The Securities and Exchange Commission (SEC) has taken a significant step in bolstering cybersecurity disclosures for public companies by adopting new rules that aim to provide investors with comprehensive and standardized information on cyber risk management, strategy, governance, and incidents. These rules build upon previous interpretive guidance issued by the SEC.

Under the new rules, registrants will be obligated to disclose any cybersecurity incident that they determine to be material in the recently introduced Item 1.05 of Form 8-K (due within four business days of such determination). This disclosure must encompass the essential aspects of the incident, including its nature, scope, timing, and the material impact or reasonably likely material impact it may have on the registrant, including its financial condition and results of operations. However, these new rules do not require companies to disclose information about the incident’s remediation status, ongoing status, or whether data was compromised. The SEC has acknowledged the sensitive nature of cybersecurity incidents and the potential risks of disclosing information that could further harm the company or its stakeholders.

Materiality serves as the guiding principle in determining what information should be disclosed regarding cybersecurity incidents. The SEC affirmed that the materiality standard that registrants should apply in evaluating whether a Form 8-K would be triggered under Item 1.05 would be consistent with that set out in the numerous cases addressing materiality in the securities laws, including TSC Industries, Inc. v. Northway, Inc., [1] Basic, Inc. v. Levinson, [2] and Matrixx Initiatives, Inc. v. Siracusano, [3] and likewise with that set forth in 17 CFR 230.405 and 17 CFR 240.12b-2. Meaning, information is material if “there is a substantial likelihood that a reasonable shareholder would consider it important”[4] in making an investment decision, or if it would have “significantly altered the ‘total mix’ of information made available.”[5] “Doubts as to the critical nature” of the relevant information should be “resolved in favor of those the statute is designed to protect,” namely investors.[6] For example, reputational harm, customer or vendor relationships, and competitiveness could be considered material impacts, along with the possibility of litigation or regulatory investigations.

The new rules also incorporate Regulation S-K Item 106, which mandates disclosures on Form 10-K annual reports, which must disclose the material effects or reasonably likely material effects of cybersecurity threats and any past cybersecurity incidents.

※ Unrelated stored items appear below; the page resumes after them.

(** The invariant of the loop. *)
Lemma organize_invariant (l : list (option IngredientLine)) :
  forallb categorised l = true ->
  exists org,
    ShoppingListGenerator.organizeByCategory (Array l) = Ok org
    /\ NoDup (map fst org)
    /\ (forall c, assoc c org = bucket c l)
    /\ Permutation (concat (map snd org)) l.
Proof.
  induction l as [|e l IH] using rev_ind; intros Hl.
  - exists []. repeat split; [constructor|constructor].
  - rewrite forallb_app in Hl. apply andb_true_iff in Hl.
    destruct Hl as [Hl He]. cbn [forallb] in He. rewrite andb_true_r in He.
    destruct (IH Hl) as [org [Ho [Hnd [Hb Hp]]]].
    rewrite organize_snoc, Ho.
    destruct e as [it|]; [|discriminate]. cbn [categorised] in He.
    apply negb_true_iff in He.
    cbn [organizeStep bind].
    destruct (assoc (categoryOrPantry it) org) as [b|] eqn:Ha.
    + eexists. split; [reflexivity|]. split; [|split].
      * now rewrite keys_pushTo.
      * intros c. rewrite assoc_pushTo, bucket_snoc. cbn [inCategory].
        rewrite (String.eqb_sym c).
        destruct (String.eqb_spec (categoryOrPantry it) c) as [<-|E];
          [|apply Hb].
        rewrite Ha. rewrite <- Hb, Ha. reflexivity.
      * eapply Permutation_trans; [now apply (concat_pushTo _ _ _ b)|].
        now apply Permutation_app_tail.
    + rewrite He. eexists. split; [reflexivity|].
      destruct (addProperty_split org (categoryOrPantry it) [Some it])
        as [a [b' [Eo Ea]]].
      rewrite Ea. split; [|split].
      * rewrite map_app. cbn [map fst].
        apply NoDup_Add with (a := categoryOrPantry it)
                             (l := (map fst a ++ map fst b')%list).
        -- apply Add_app.
        -- rewrite <- map_app, <- Eo. split; [assumption|].
           now apply assoc_none_keys.
      * intros c. rewrite <- Ea, assoc_addProperty by assumption.
        rewrite bucket_snoc. cbn [inCategory]. rewrite (String.eqb_sym c).
        destruct (String.eqb_spec (categoryOrPantry it) c) as [<-|E];
          [|apply Hb].
        now rewrite <- Hb, Ha.
      * rewrite map_app, concat_app. cbn [map snd concat].
        rewrite Eo, map_app, concat_app in Hp.
        eapply Permutation_trans;
          [|apply Permutation_app_tail; exact Hp].
        rewrite <- !app_assoc. apply Permutation_app_head.
        cbn [app]. apply Permutation_cons_append.
Qed.

Lemma organize_throw (l : list (option IngredientLine)) (m : string) :
  fold_left organizeStep l (Throw m) = Throw m.
Proof. induction l as [|e l IH]; [reflexivity|exact IH]. Qed.

Lemma bucket_member (c : string) (l b : list (option IngredientLine)) :
  forallb categorised l = true -> bucket c l = Some b -> isInherited c = false.
Proof.
  unfold bucket. intros Hl.
  destruct (existsb (inCategory c) l) eqn:E; [|discriminate]. intros _.
  apply existsb_exists in E. destruct E as [e [Hin He]].
  rewrite forallb_forall in Hl. specialize (Hl e Hin).
  destruct e as [r|]; [|discriminate]. cbn in He, Hl.
  apply String.eqb_eq in He. subst c. now apply negb_true_iff.
Qed.

Lemma organize_ok_categorised (l : list (option IngredientLine))
  (org : list (string * list (option IngredientLine))) :
  ShoppingListGenerator.organizeByCategory (Array l) = Ok org ->
  forallb categorised l = true.
Proof.
  revert org. induction l as [|e l IH] using rev_ind; intros org H.
  - reflexivity.
  - rewrite organize_snoc in H.
    destruct (ShoppingListGenerator.organizeByCategory (Array l))
      as [org'|m] eqn:Ho; [|discriminate].
    specialize (IH org' eq_refl). rewrite forallb_app, IH.
    cbn [forallb andb]. rewrite andb_true_r.
    destruct e as [it|]; [|discriminate]. cbn [organizeStep bind] in H.
    cbn [categorised]. apply negb_true_iff.
    destruct (organize_invariant l IH) as [org2 [Ho2 [_ [Hb _]]]].
    rewrite Ho in Ho2. injection Ho2 as <-.
    destruct (assoc (categoryOrPantry it) org') as [b|] eqn:Ha.
    + rewrite Hb in Ha. now apply (bucket_member _ _ _ IH Ha).
    + now destruct (isInherited (categoryOrPantry it)).
Qed.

Notably, the disclosure should also shed light on the board of directors’ oversight concerning risks associated with cybersecurity threats and the board’s and management’s roles and expertise in assessing and handling material cybersecurity risks.

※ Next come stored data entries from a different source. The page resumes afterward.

(** X4. Without volatility the rates do not move: with nu_beta = 0 the SIR
    and SIRS kernels return a non-negative B unchanged and the Hawkes kernel
    returns Rt unchanged, whatever the normal outcomes are (B and Rt being
    binary64 values). *)
Theorem zero_volatility_freezes_rates :
  (forall w y theta names dt l w' yv out i s ii r ni b s' i' r' ni' b',
     run (stochastic_sir_model y theta names dt) w = (Ok l, w') ->
     heap w !! y = Some (Array2 yv) ->
     heap w' !! l = Some (Array2 out) ->
     particle yv i = Some [s; ii; r; ni; b] ->
     particle out i = Some [s'; i'; r'; ni'; b'] ->
     dict_zip names theta !! "nu_beta" = Some 0 ->
     float b -> nonneg b ->
     b' = b) /\
  (forall w y theta names dt l w' yv out i s ii r ni b s' i' r' ni' b',
     run (stochastic_sirs_model y theta names dt) w = (Ok l, w') ->
     heap w !! y = Some (Array2 yv) ->
     heap w' !! l = Some (Array2 out) ->
     particle yv i = Some [s; ii; r; ni; b] ->
     particle out i = Some [s'; i'; r'; ni'; b'] ->
     dict_zip names theta !! "nu_beta" = Some 0 ->
     float b -> nonneg b ->
     b' = b) /\
  (forall w state theta sn tn od t N df w' st out i l c r l' c' r',
     run (dthp_model state theta sn tn od t N) w = (Ok df, w') ->
     heap w !! state = Some (Array2 st) ->
     heap w' !! values df = Some (Array2 out) ->
     particle st i = Some [l; c; r] ->
     particle out i = Some [l'; c'; r'] ->
     dict_zip tn theta !! "nu_beta" = Some 0 ->
     float r ->
     r' = r).
Proof.
  split; [|split].
  - intros w y theta names dt l w' yv out i s ii r ni b s' i' r' ni' b'
      Hrun Hy Hl Hin Hout Hnu Hf Hb.
    destruct (sir_ok_row _ _ _ _ _ _ _ _ _ _ _ _ _ _ _ _ Hrun Hy Hl Hin Hout)
      as (gamma & n1 & _ & Hrow).
    cbv zeta in Hrow. destruct Hrow as (_ & _ & _ & _ & Hrow).
    unfold get in Hrow. rewrite Hnu in Hrow. cbn [default from_option] in Hrow.
    rewrite walk_factor_zero, (fmul_one_r b), (fmax0_nonneg_id b) in Hrow by done.
    by injection Hrow as _ _ _ _ ->.
  - intros w y theta names dt l w' yv out i s ii r ni b s' i' r' ni' b'
      Hrun Hy Hl Hin Hout Hnu Hf Hb.
    destruct (sirs_ok_row _ _ _ _ _ _ _ _ _ _ _ _ _ _ _ _ Hrun Hy Hl Hin Hout)
      as (gamma & nu & n1 & n2 & _ & Hnu' & Hrow).
    rewrite Hnu in Hnu'. injection Hnu' as <-.
    cbv zeta in Hrow. destruct Hrow as (_ & _ & _ & _ & _ & _ & Hrow).
    rewrite walk_factor_zero, (fmul_one_r b), (fmax0_nonneg_id b) in Hrow by done.
    by injection Hrow as _ _ _ _ ->.
  - intros w state theta sn tn od t N df w' st out i l c r l' c' r'
      Hrun Hst Hdf Hin Hout Hnu Hf.
    destruct (dthp_ok_row _ _ _ _ _ _ _ _ _ _ _ _ _ _ _ _ _ Hrun Hst Hdf Hin
                Hout) as (omega & _ & _ & Hrow).
    cbv zeta in Hrow. unfold get in Hrow. rewrite Hnu in Hrow.
    cbn [default from_option] in Hrow.
    rewrite perturb_zero_any in Hrow by done.
    by injection Hrow as _ _ ->.
Qed.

Key dates: The final rules will become effective 30 days following publication of the adopting release in the Federal Register.   The Form 10-K disclosures will be due beginning with annual reports for fiscal years ending on or after December 15, 2023. The Form 8-K disclosures will be due beginning the later of 90 days after the date of publication in the Federal Register or December 18, 2023. 

Key Takeaways:

  • By providing investors with more comprehensive and standardized information on cybersecurity risk management, strategy, governance, and incidents, the SEC aims to improve transparency and ensure that investors are well-informed about the potential risks and impacts faced by companies in the digital age.
  • Given the new four business day timeline, public companies should ensure that their internal controls and procedures, including incident response plans, adequately provide for identification and escalation of cybersecurity within the required timeline in order to make a meaningful and accurate determination of the materiality of the incident and to effect the required disclosure obligations.  While the rule exempts public companies from the four-day reporting requirement if disclosure would pose a substantial risk to national security or public safety, that exemption requires a determination be made by the U.S. Attorney General, which in many if not most cases will likely not be practical.
  • Given the new disclosure requirements, public companies will need to carefully determine how to describe accurately and meaningfully their risk assessment strategy and security programs without giving “bad actors” a blueprint for attacking their systems.  Public companies will also need to continue to assess judiciously the cyber security expertise of their board members and senior management, and bolster themselves where necessary.
  • While the rule passed on a partisan 3-2 vote, this is likely just the beginning of increased, intense scrutiny of the interplay between cybersecurity and disclosure requirements to investors.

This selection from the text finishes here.